_Assignment_. Each line in the data holding "InsertEntry" should be listed.

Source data

++++++++++++++++++++

(** * Profile and document consistency of the skillMatch backend

    A shallow embedding of [src/controllers/user.controller.ts]: the
    completion scorer, the resume and profile handlers, the relational
    store they talk to through [pool.query] / [client.query], and the
    upload directory they touch through [fs].

    Further modules embed the other handlers' code: the statements that
    [skillsController.ts] and [apllicationController.ts] build for their
    listings, the three handlers of the latter that write to
    [job_applications], and the guards [protect] and [authorize].

    JavaScript numbers are modelled by rationals ([Q]) where the source
    computes with fractions (the education weight [2.5], [file.size / 1024])
    and by [Z] where it only stores or compares integers. *)

From Stdlib Require Import ZArith QArith Qround Qminmax.
From Stdlib Require Import List String Ascii Bool Lia Morphisms.
From Stdlib Require Import DecimalString Lqa.
Import ListNotations.

Local Open Scope string_scope.
Local Open Scope Z_scope.
Local Open Scope list_scope.

(** ** JavaScript values and row objects *)

Module JS.

(** The values that travel between the request body, the driver and the
    handlers. *)
Inductive jsval : Type :=
| JUndefined
| JNull
| JBool (b : bool)
| JNum (n : Z)
| JStr (s : string).

(** [if (v)] : ToBoolean. *)
Definition truthy (v : jsval) : bool :=
  match v with
  | JUndefined | JNull => false
  | JBool b => b
  | JNum n => negb (n =? 0)
  | JStr s => negb (s =? "")%string
  end.

(** [a ?? b] *)
Definition nullish (v : jsval) : bool :=
  match v with
  | JUndefined | JNull => true
  | _ => false
  end.

Definition coalesce (a b : jsval) : jsval := if nullish a then b else a.

(** [a === b] *)
Definition strict_eq (a b : jsval) : bool :=
  match a, b with
  | JUndefined, JUndefined | JNull, JNull => true
  | JBool x, JBool y => Bool.eqb x y
  | JNum x, JNum y => x =? y
  | JStr x, JStr y => (x =? y)%string
  | _, _ => false
  end.

(** A row object as the driver returns it, or a request body: column
    names in order, each with its value. *)
Definition row : Type := list (string * jsval).

(** [o[k]]; a missing property reads as [undefined]. *)
Fixpoint get (o : row) (k : string) : jsval :=
  match o with
  | [] => JUndefined
  | (k', v) :: o' => if (k' =? k)%string then v else get o' k
  end.

(** Numeric reading of a count column. *)
Definition to_number (v : jsval) : Q :=
  match v with
  | JNum n => inject_Z n
  | JBool true => 1%Q
  | _ => 0%Q
  end.

(** [Math.round]: nearest integer, halves towards plus infinity. *)
Definition math_round (x : Q) : Z := Qfloor (x + (1 # 2)).

(** [Math.max(a, Math.min(b, z))] on integers. *)
Definition clamp (lo hi z : Z) : Z := Z.max lo (Z.min hi z).

End JS.
Import JS.

(** ** The completion scorer (user.controller.ts, lines 1084-1141) *)

Module Scorer.

Local Open Scope Q_scope.

(** The [weights] object literal. *)
Definition weights_basicInfo : list (string * Q) :=
  [ ("job_title", 5); ("location", 5); ("years_of_experience", 5);
    ("experience_level", 5); ("primary_industry", 5) ].
Definition weights_summaries : list (string * Q) :=
  [ ("profile_summary", 10); ("professional_summary", 10) ].
Definition weights_links : list (string * Q) :=
  [ ("website_url", 3); ("linkedin_url", 4); ("github_url", 3) ].
Definition weights_profileImage : Q := 5.
Definition weights_experience : Q := 15.
Definition weights_education : Q := 10.
Definition weights_skills : Q := 15.
Definition weights_resume : Q := 10.

(** [if (c) acc += w] *)
Definition bump (acc : Q) (c : bool) (w : Q) : Q :=
  if c then acc + w else acc.

(** [Object.keys(ws).forEach(key => { if (profile[key]) acc += ws[key] })] *)
Definition add_keys (profile : row) (ws : list (string * Q)) (acc : Q) : Q :=
  fold_left (fun a kw => bump a (truthy (get profile (fst kw))) (snd kw)) ws acc.

(** [counts.c > 0] *)
Definition positive (v : jsval) : bool :=
  match Qcompare 0 (to_number v) with Lt => true | _ => false end.

(** The running total [completionPercentage] just before rounding. *)
Definition completionPercentage (profile counts : row) : Q :=
  let c := 0 in
  let c := add_keys profile weights_basicInfo c in
  let c := add_keys profile weights_summaries c in
  let linkScore := add_keys profile weights_links 0 in
  let c := c + Qmin linkScore 10 in
  let c := bump c (truthy (get profile "profile_image_url")) weights_profileImage in
  let c := bump c (positive (get counts "experience_count"))
             (Qmin weights_experience
                (5 + to_number (get counts "experience_count") * 2)) in
  let c := bump c (positive (get counts "education_count"))
             (Qmin weights_education
                (5 + to_number (get counts "education_count") * (25 # 10))) in
  let c := bump c (positive (get counts "skill_count"))
             (Qmin weights_skills
                (3 + to_number (get counts "skill_count") * 1)) in
  let c := bump c (positive (get counts "resume_count")) weights_resume in
  c.

(** [finalPercentage] *)
Definition finalPercentage (profile counts : row) : Z :=
  Z.max 0 (Z.min 100 (math_round (completionPercentage profile counts))).

(** The one-row result of the counting query.  The driver hands the
    counts over as decimal strings, which [>] and [*] convert to numbers
    before they compare and multiply; they are numbers here. *)
Definition counts_row (experience education skill resume : nat) : row :=
  [ ("experience_count", JNum (Z.of_nat experience));
    ("education_count", JNum (Z.of_nat education));
    ("skill_count", JNum (Z.of_nat skill));
    ("resume_count", JNum (Z.of_nat resume)) ].

(** *** The closed formula the specification gives

    [filled] decides when a field counts as non-empty; the formula is
    otherwise the one of the specification, category by category. *)

Definition pts (c : bool) (w : Q) : Q := if c then w else 0.

Definition count_pts (n : nat) (cap base step : Q) : Q :=
  match n with
  | O => 0
  | S _ => Qmin cap (base + step * inject_Z (Z.of_nat n))
  end.

Definition category_sum (filled : jsval -> bool) (p : row)
           (experience education skill resume : nat) : Q :=
    (pts (filled (get p "job_title")) 5
     + pts (filled (get p "location")) 5
     + pts (filled (get p "years_of_experience")) 5
     + pts (filled (get p "experience_level")) 5
     + pts (filled (get p "primary_industry")) 5)
  + (pts (filled (get p "profile_summary")) 10
     + pts (filled (get p "professional_summary")) 10)
  + Qmin 10 (pts (filled (get p "website_url")) 3
             + pts (filled (get p "linkedin_url")) 4
             + pts (filled (get p "github_url")) 3)
  + pts (filled (get p "profile_image_url")) 5
  + count_pts experience 15 5 2
  + count_pts education 10 5 (25 # 10)
  + count_pts skill 15 3 1
  + pts (negb (Nat.eqb resume 0)) 10.

Definition spec_score (filled : jsval -> bool) (p : row)
           (experience education skill resume : nat) : Z :=
  clamp 0 100 (math_round (category_sum filled p experience education skill resume)).

(** A field is non-empty when it holds a value other than the empty
    text; a stored number, zero included, is a value. *)
Definition non_empty (v : jsval) : bool :=
  match v with
  | JUndefined | JNull => false
  | JStr s => negb (s =? "")%string
  | JBool _ | JNum _ => true
  end.

End Scorer.

(** ** The relational store

    Tables hold what the statements of the controller read and write.
    Statements are the SQL texts of the controller, one constructor per
    text; they are executed with the array of bind values the call site
    passes, so a call that passes fewer values than the text has
    placeholders is rejected here as the server rejects it. *)

Module Store.

Record user_row := {
  u_id : Z; u_first_name : jsval; u_last_name : jsval; u_email : jsval;
  u_user_type : jsval }.

Record profile_row := {
  up_user_id : Z;
  job_title : jsval; location : jsval;
  profile_summary : jsval; professional_summary : jsval;
  years_of_experience : jsval; experience_level : jsval;
  primary_industry : jsval;
  website_url : jsval; linkedin_url : jsval; github_url : jsval;
  profile_image_url : jsval;
  profile_completion : jsval }.

Record document_row := {
  d_id : Z; d_user_id : Z; document_type : string; file_name : string;
  storage_url : string; file_size_kb : Z; is_default_resume : bool }.

Record user_skill_row := {
  us_id : Z; us_user_id : Z; us_skill_id : Z; proficiency_level : jsval }.

Record skill_row := { s_id : Z; s_name : jsval; s_category : jsval }.

(** [user_experiences] and [user_educations] rows: the key columns and
    the remaining columns by name. *)
Record entry_row := { e_id : Z; e_user_id : Z; e_cols : row }.

Inductive entry_table := Experiences | Educations.

Record tables := {
  users : list user_row;
  user_profiles : list profile_row;
  user_documents : list document_row;
  user_skills : list user_skill_row;
  skills : list skill_row;
  user_experiences : list entry_row;
  user_educations : list entry_row;
  seq_documents : Z;
  seq_user_skills : Z;
  seq_experiences : Z;
  seq_educations : Z }.

(** The statements, named after what their text does. *)
Inductive sql :=
| Begin | Commit | Rollback
| SelectProfileImage       (* SELECT profile_image_url FROM user_profiles WHERE user_id = $1 *)
| UpdateUserNames          (* UPDATE users SET first_name = COALESCE($1, ..), last_name = COALESCE($2, ..) WHERE id = $3 *)
| UpdateProfileFields      (* UPDATE user_profiles SET job_title = COALESCE($1, ..), .., profile_image_url = $11 WHERE user_id = $12 *)
| SelectUserWithProfile    (* SELECT u.., up.. FROM users u LEFT JOIN user_profiles up .. WHERE u.id = $1 *)
| InsertDocument           (* INSERT INTO user_documents (..) VALUES ($1, .., $6) RETURNING * *)
| ClearOtherDefaults       (* UPDATE user_documents SET is_default_resume = FALSE WHERE user_id = $1 AND id != $2 AND document_type = 'resume' *)
| SelectResume             (* SELECT id, storage_url FROM user_documents WHERE id = $1 AND user_id = $2 AND document_type = 'resume' *)
| DeleteDocument           (* DELETE FROM user_documents WHERE id = $1 AND user_id = $2 *)
| SelectSkill              (* SELECT id FROM skills WHERE id = $1 *)
| SelectUserSkill          (* SELECT id FROM user_skills WHERE user_id = $1 AND skill_id = $2 *)
| InsertUserSkill          (* INSERT INTO user_skills (user_id, skill_id, proficiency_level) VALUES ($1, $2, $3) RETURNING id *)
| SelectUserSkillJoined    (* SELECT us.id, s.id as skill_id, s.name, .. WHERE us.id = $1 *)
| DeleteUserSkill          (* DELETE FROM user_skills WHERE user_id = $1 AND skill_id = $2 *)
| InsertEntry (t : entry_table)   (* INSERT INTO user_experiences/user_educations (..) VALUES ($1, .., $10) RETURNING * *)
| SelectEntry (t : entry_table)   (* SELECT id, end_date, is_current FROM .. WHERE id = $1 AND user_id = $2 *)
| UpdateEntry (t : entry_table)   (* UPDATE .. SET .. WHERE id = $10 AND user_id = $11 RETURNING * *)
| SelectEntryId (t : entry_table) (* SELECT id FROM .. WHERE id = $1 AND user_id = $2 *)
| DeleteEntry (t : entry_table)   (* DELETE FROM .. WHERE id = $1 AND user_id = $2 *)
| SelectCounts             (* the four COUNT( * ) sub-selects, WHERE user_id = $1 *)
| SelectProfileForScore    (* SELECT job_title, .., profile_image_url FROM user_profiles WHERE user_id = $1 *)
| UpdateCompletion.        (* UPDATE user_profiles SET profile_completion = $1 WHERE user_id = $2 *)

(** The highest [$n] of each text. *)
Definition placeholders (s : sql) : nat :=
  match s with
  | Begin | Commit | Rollback => 0
  | SelectProfileImage => 1
  | UpdateUserNames => 3
  | UpdateProfileFields => 12
  | SelectUserWithProfile => 1
  | InsertDocument => 6
  | ClearOtherDefaults => 2
  | SelectResume => 2
  | DeleteDocument => 2
  | SelectSkill => 1
  | SelectUserSkill => 2
  | InsertUserSkill => 3
  | SelectUserSkillJoined => 1
  | DeleteUserSkill => 2
  | InsertEntry _ => 10
  | SelectEntry _ => 2
  | SelectEntryId _ => 2
  | UpdateEntry _ => 11
  | DeleteEntry _ => 2
  | SelectCounts => 1
  | SelectProfileForScore => 1
  | UpdateCompletion => 2
  end%nat.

++++++++++++++++++++

_Response box_.
| InsertEntry (t : entry_table)   (* INSERT INTO user_experiences/user_educations (..) VALUES ($1, .., $10) RETURNING * *)
  | InsertEntry _ => 10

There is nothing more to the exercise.